Scandinavia’s largest film festival has introduced 20 minutes of hypnosis ahead of featured movies to add another dimension to the cinematic experience.

“We have built this hypnotic cinema to experiment with the film experience, to challenge our ideas about how to watch a film,” Jonas Holmberg, director of the Gothenburg Film Festival in southwest Sweden, said.

The first experimental session took place on Sunday evening in front of just a few dozen people – due to COVID-19 restrictions.

In lieu of trailers the audience got a live session with hypnotist Fredrik Praesto, before a viewing of Land of Dreams, by the Iranian-American director Shirin Neshat.

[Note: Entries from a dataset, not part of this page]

(** POST /api/auth/register *)
Definition register (env : Env) (req : RegisterBody) (sess : Session) (d : UserDisk)
    : AuthResult :=
  if missing (reg_name req) || missing (reg_email req) || missing (reg_password req) then
    refuse 400 "Missing fields" "Name, email, and password are required" sess d
  else
    let name := default "" (reg_name req) in
    let email := default "" (reg_email req) in
    let password := default "" (reg_password req) in
    if negb (isValidEmail email) then
      refuse 400 "Invalid email" "Please provide a valid email address" sess d
    else if (String.length password <? 6)%nat then
      refuse 400 "Weak password" "Password must be at least 6 characters" sess d
    else if negb (bool_decide (reg_confirmPassword req = Some password)) then
      refuse 400 "Password mismatch" "Passwords do not match" sess d
    else
      let users := users_json d in
      match JS.Array_find (same_email email) users with
      | Some _ =>
          refuse 409 "User exists" "An account with this email already exists" sess d
      | None =>
          let hashedPassword := bcrypt_hash password in
          let newUser :=
            {| u_id := generateId env;
               u_name := Text.trim name;
               u_email := Text.trim (JS.toLowerCase email);
               u_password := hashedPassword;
               u_role := if (length users =? 0)%nat then "admin" else "customer";
               u_avatar := None;
               u_phone := "";
               u_address := {| street := ""; city := ""; state := ""; zipCode := "";
                               country := "" |};
               u_createdAt := getTimestamp env;
               u_updatedAt := getTimestamp env |} in
          {| auth_status := 201;
             auth_body := AuthUser "Registration successful" (session_view newUser);
             auth_session := {| session_user := Some (session_view newUser);
                                session_cart := Some [] |};
             auth_disk := snd (writeUsers env (users ++ [newUser]) d) |}
      end.

(** POST /api/auth/login *)
Definition login (req : LoginBody) (sess : Session) (d : UserDisk) : AuthResult :=
  if missing (login_email req) || missing (login_password req) then
    refuse 400 "Missing fields" "Email and password are required" sess d
  else
    let email := default "" (login_email req) in
    let password := default "" (login_password req) in
    match JS.Array_find (same_email email) (users_json d) with
    | None => refuse 401 "Invalid credentials" "Invalid email or password" sess d
    | Some user =>
        if negb (bcrypt_compare password (u_password user)) then
          refuse 401 "Invalid credentials" "Invalid email or password" sess d
        else
          {| auth_status := 200;
             auth_body := AuthUser "Login successful" (session_view user);
             auth_session :=
               {| session_user := Some (session_view user);
                  session_cart := Some (default [] (session_cart sess)) |};
             auth_disk := d |}
    end.

End Bcrypt.

(** No two users share an email, whatever the case of its letters. *)
Definition emails_unique (users : list User) : Prop :=
  NoDup ((fun u => JS.toLowerCase (u_email u)) <$> users).

End AuthRoutes.

(** ** More sample data *)

Module SampleAuth.
Import AuthRoutes.

(** A stand-in for the hashing library. *)
Definition hash (password : string) : string := ("$2b$10$" ++ password)%string.
Definition compare (password hashed : string) : bool := String.eqb hashed (hash password).

Definition form (name email password : string) : RegisterBody :=
  {| reg_name := Some name; reg_email := Some email; reg_password := Some password;
     reg_confirmPassword := Some password |}.

Definition user (id email role : string) : User :=
  {| u_id := id; u_name := "Someone"; u_email := email; u_password := hash "secret1";
     u_role := role; u_avatar := None; u_phone := "";
     u_address := {| street := ""; city := ""; state := ""; zipCode := ""; country := "" |};
     u_createdAt := 0; u_updatedAt := 0 |}.

Definition disk (users : list User) : UserDisk :=
  {| users_json := users; users_journal := [] |}.

Definition anonymous : Session := {| session_user := None; session_cart := None |}.

End SampleAuth.

(** * Properties *)

(** ** The host functions on known values *)

Section HostChecks.

Example Math_round_values :
  JS.Math_round 2.5 = 3%float ∧
  JS.Math_round (-2.5) = (-2)%float ∧
  JS.Math_round 2.4999 = 2%float ∧
  JS.Math_round 0.49999999999999994 = 0%float ∧
  JS.Math_round (-0.2) = (-0)%float ∧
  JS.Math_round 1107.5076 = 1108%float ∧
  JS.Math_round 9007199254740993 = 9007199254740992%float.
Proof. vm_compute. done. Qed.

Example round2_values :
  JS.round2 0.080376 = 0.08%float ∧
  JS.round2 11.075076 = 11.08%float ∧
  JS.round2 1.005 = 1%float ∧
  JS.round2 117.99 = 117.99%float.
Proof. vm_compute. done. Qed.

Example Math_ceil_div_values :
  JS.Math_ceil_div 7 2 = Some 4 ∧
  JS.Math_ceil_div 8 2 = Some 4 ∧
  JS.Math_ceil_div 0 12 = Some 0 ∧
  JS.Math_ceil_div 7 0 = None.
Proof. done. Qed.

Example Array_slice_values :
  JS.Array_slice [1; 2; 3; 4; 5] 1 3 = [2; 3] ∧
  JS.Array_slice [1; 2; 3; 4; 5] 4 8 = [5] ∧
  JS.Array_slice [1; 2; 3; 4; 5] 6 8 = [] ∧
  JS.Array_slice [1; 2; 3; 4; 5] (-2) 5 = [4; 5] ∧
  JS.Array_slice [1; 2; 3; 4; 5] 3 1 = [].
Proof. done. Qed.

(** [parseInt] as the cart handlers call it, on any value. *)
Example parseInt_values :
  JS.parseInt (JS.Num 3) = Some (JS.Finite 3) ∧
  JS.parseInt (JS.Num 2.9) = Some (JS.Finite 2) ∧
  JS.parseInt (JS.Num (-2.9)) = Some (JS.Finite (-2)) ∧
  JS.parseInt (JS.Num 0.5) = Some (JS.Finite 0) ∧
  JS.parseInt (JS.Num 9007199254740993) = Some (JS.Finite 9007199254740992) ∧
  JS.parseInt (JS.Num 123456789012345680000) = Some (JS.Finite 123456789012345683968) ∧
  JS.parseInt (JS.Num 1e21) = Some (JS.Finite 1) ∧
  JS.parseInt (JS.Num 2.5e21) = Some (JS.Finite 2) ∧
  JS.parseInt (JS.Num 1e23) = Some (JS.Finite 1) ∧
  JS.parseInt (JS.Num (-7e300)) = Some (JS.Finite (-7)) ∧
  JS.parseInt (JS.Num 0.000001) = Some (JS.Finite 0) ∧
  JS.parseInt (JS.Num 0.0000005) = Some (JS.Finite 5) ∧
  JS.parseInt (JS.Num 5e-324) = Some (JS.Finite 5) ∧
  JS.parseInt (JS.Num nan) = Some JS.NaN ∧
  JS.parseInt (JS.Num infinity) = Some JS.NaN ∧
  JS.parseInt (JS.Str "42") = Some (JS.Finite 42) ∧
  JS.parseInt (JS.Str "  -12abc") = Some (JS.Finite (-12)) ∧
  JS.parseInt (JS.Str "99x") = Some (JS.Finite 99) ∧
  JS.parseInt (JS.Str "2.9") = Some (JS.Finite 2) ∧
  JS.parseInt (JS.Str "1e3") = Some (JS.Finite 1) ∧
  JS.parseInt (JS.Str "0x1F") = Some (JS.Finite 31) ∧
  JS.parseInt (JS.Str "-0X10") = Some (JS.Finite (-16)) ∧
  JS.parseInt (JS.Str "0x") = Some JS.NaN ∧
  JS.parseInt (JS.Str "0b11") = Some (JS.Finite 0) ∧
  JS.parseInt (JS.Str "9007199254740993") = Some (JS.Finite 9007199254740992) ∧
  JS.parseInt (JS.Str "abc") = Some JS.NaN ∧
  JS.parseInt (JS.Str "") = Some JS.NaN ∧
  JS.parseInt (JS.Str "Infinity") = Some JS.NaN ∧
  JS.parseInt JS.Null = Some JS.NaN ∧
  JS.parseInt (JS.Bool true) = Some JS.NaN ∧
  JS.parseInt JS.Undefined = Some JS.NaN ∧
  JS.parseInt (JS.Object (Some "5,6")) = Some (JS.Finite 5) ∧
  JS.parseInt (JS.Object (Some "[object Object]")) = Some JS.NaN ∧
  JS.parseInt (JS.Object None) = None.
Proof. vm_compute. repeat split. Qed.

(** [ToNumber], as [<], [<=] and [>] apply it to a value they compare with
    a Number. *)
Example ToNumber_values :
  JS.ToNumber (JS.Str "42") = Some 42%float ∧
  JS.ToNumber (JS.Str "  12  ") = Some 12%float ∧
  JS.ToNumber (JS.Str "") = Some 0%float ∧
  JS.ToNumber (JS.Str "2.9") = Some 2.9%float ∧
  JS.ToNumber (JS.Str ".5") = Some 0.5%float ∧
  JS.ToNumber (JS.Str "5.") = Some 5%float ∧
  JS.ToNumber (JS.Str "-1.5e3") = Some (-1500)%float ∧
  JS.ToNumber (JS.Str "0.1") = Some 0.1%float ∧
  JS.ToNumber (JS.Str "1e-5") = Some 1e-5%float ∧
  JS.ToNumber (JS.Str "9007199254740993") = Some 9007199254740992%float ∧
  JS.ToNumber (JS.Str "1.7976931348623157e308") = Some 1.7976931348623157e308%float ∧
  JS.ToNumber (JS.Str "1.7976931348623159e308") = Some infinity ∧
  JS.ToNumber (JS.Str "4.9e-324") = Some 5e-324%float ∧
  JS.ToNumber (JS.Str "2.4e-324") = Some 0%float ∧
  JS.ToNumber (JS.Str "0x1F") = Some 31%float ∧
  JS.ToNumber (JS.Str "0b101") = Some 5%float ∧
  JS.ToNumber (JS.Str "0o17") = Some 15%float ∧
  JS.ToNumber (JS.Str "-Infinity") = Some neg_infinity ∧
  JS.ToNumber JS.Null = Some 0%float ∧
  JS.ToNumber (JS.Bool true) = Some 1%float ∧
  JS.ToNumber (JS.Object (Some "7")) = Some 7%float ∧
  JS.ToNumber (JS.Object None) = None ∧
  forallb (fun s => match JS.exact <$> JS.ToNumber (JS.Str s) with
                    | Some JS.ENaN => true
                    | _ => false
                    end)
    ["99x"; "abc"; "-0x10"; "0x"; "."; "1e"; "1e+"; "e5"; "- 5"; "1 2"; "1,5";
     "infinity"; "+-5"; "12px"] = true.
Proof. vm_compute. repeat split. Qed.

(** The comparisons of a Number with an integer, and truthiness. *)
Example comparison_values :
  JS.le_Z 0 0 = true ∧ JS.le_Z (-0) 0 = true ∧ JS.le_Z 0.5 0 = false ∧
  JS.le_Z nan 0 = false ∧ JS.le_Z neg_infinity 0 = true ∧
  JS.gt_Z 2.9 2 = true ∧ JS.gt_Z 2 2 = false ∧ JS.gt_Z nan 2 = false ∧
  JS.gt_Z infinity 2 = true ∧ JS.gt_Z 9007199254740992 9007199254740993 = false ∧
  JS.integer_of 3 = Some 3 ∧ JS.integer_of 2.5 = None ∧ JS.integer_of 1e21 = Some (10 ^ 21) ∧
  JS.integer_of nan = None ∧
  JS.ToBoolean (JS.Str "") = false ∧ JS.ToBoolean (JS.Str "0") = true ∧
  JS.ToBoolean (JS.Num 0) = false ∧ JS.ToBoolean (JS.Num nan) = false ∧
  JS.ToBoolean (JS.Num 7) = true ∧ JS.ToBoolean JS.Null = false ∧
  JS.ToBoolean (JS.Object None) = true.
Proof. vm_compute. repeat split. Qed.

(** The Number nearest to an integer, computed on integers, is the one
    that the conversion of the floating-point library yields. *)
Example round_int_values :
  forallb (fun z =>
             match JS.round_int z, JS.exact (JS.Z2float z) with
             | JS.Finite n, JS.EFraction num den => num =? n * den
             | JS.Infinity negative, JS.EInfinity negative' =>
                 Bool.eqb negative negative'
             | _, _ => false
             end)
    [0; 1; -1; 2 ^ 53; 2 ^ 53 + 1; 2 ^ 53 + 2; 2 ^ 53 + 3; - (2 ^ 53 + 3);
     2 ^ 60 + 2 ^ 7; 2 ^ 60 + 2 ^ 7 + 1; 2 ^ 60 + 3 * 2 ^ 7; 10 ^ 21; 10 ^ 22 + 1;
     123456789012345678901234567890; 2 ^ 1024 - 2 ^ 970 - 1; 2 ^ 1024 - 2 ^ 970;
     - 2 ^ 1024; 10 ^ 400] = true ∧
  JS.round_int (2 ^ 53 + 1) = JS.Finite (2 ^ 53) ∧
  JS.round_int (2 ^ 53 + 3) = JS.Finite (2 ^ 53 + 4) ∧
  JS.plus (2 ^ 53) (JS.Finite 1) = JS.Finite (2 ^ 53) ∧
  JS.plus 5 JS.NaN = JS.NaN.
Proof. vm_compute. repeat split. Qed.

(** The Numbers 1e21 and 1e-6, between which [ToString] writes a Number
    without an exponent. *)
Example exponent_notation_bounds :
  JS.exact 1e21 = JS.EFraction (10 ^ 21) 1 ∧
  JS.exact 1e-6 = JS.EFraction 4722366482869645 (2 ^ 72).
Proof. vm_compute. done. Qed.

Standing on stage in front of a large hypnotic spiral, Praesto began with physical exercises – such as asking audience members to bringing their hands together as if they were magnets and to close their eyes.

After a 20-second countdown, the audience reopened their eyes and the film began. After the credits started rolling, there was another countdown for the audience to break the hypnosis.

The viewers said the sensations they experienced ranged from a form of stupor to a much stronger concentration, the volunteers reported.

“You get rid of all the noises and the distractions and all of that and also with the sound you really get into the movie,” Jonna Blumborg, a young audience member, said.

Ahead of the screening of the movie ‘Land of Dreams’ by Shirin Neshat, spectators are put in a hypnotic state to ‘transform the audience’s state of mind in accordance with the mood and theme’, according to the organisers. Video: Goteborg Film Festival/AFP

“I tried to do those things that he told us, like feel the textures of fabrics, skin, hair and so on and it was easier to focus because of the environment, total black, just the light screen,” her friend Louise Nilsson added.

Another spectator, Fredrik Sandsten, explained it as entering “a sort of very pleasant state of mind”.

The Gothenburg Film Festival has made a habit of offering unusual experiences to its audiences.

Last year, to follow COVID rules, it offered a week of screenings to just one person, in the lighthouse of a deserted island off the coast. 

A nurse exhausted by work during the pandemic was selected as the lone viewer.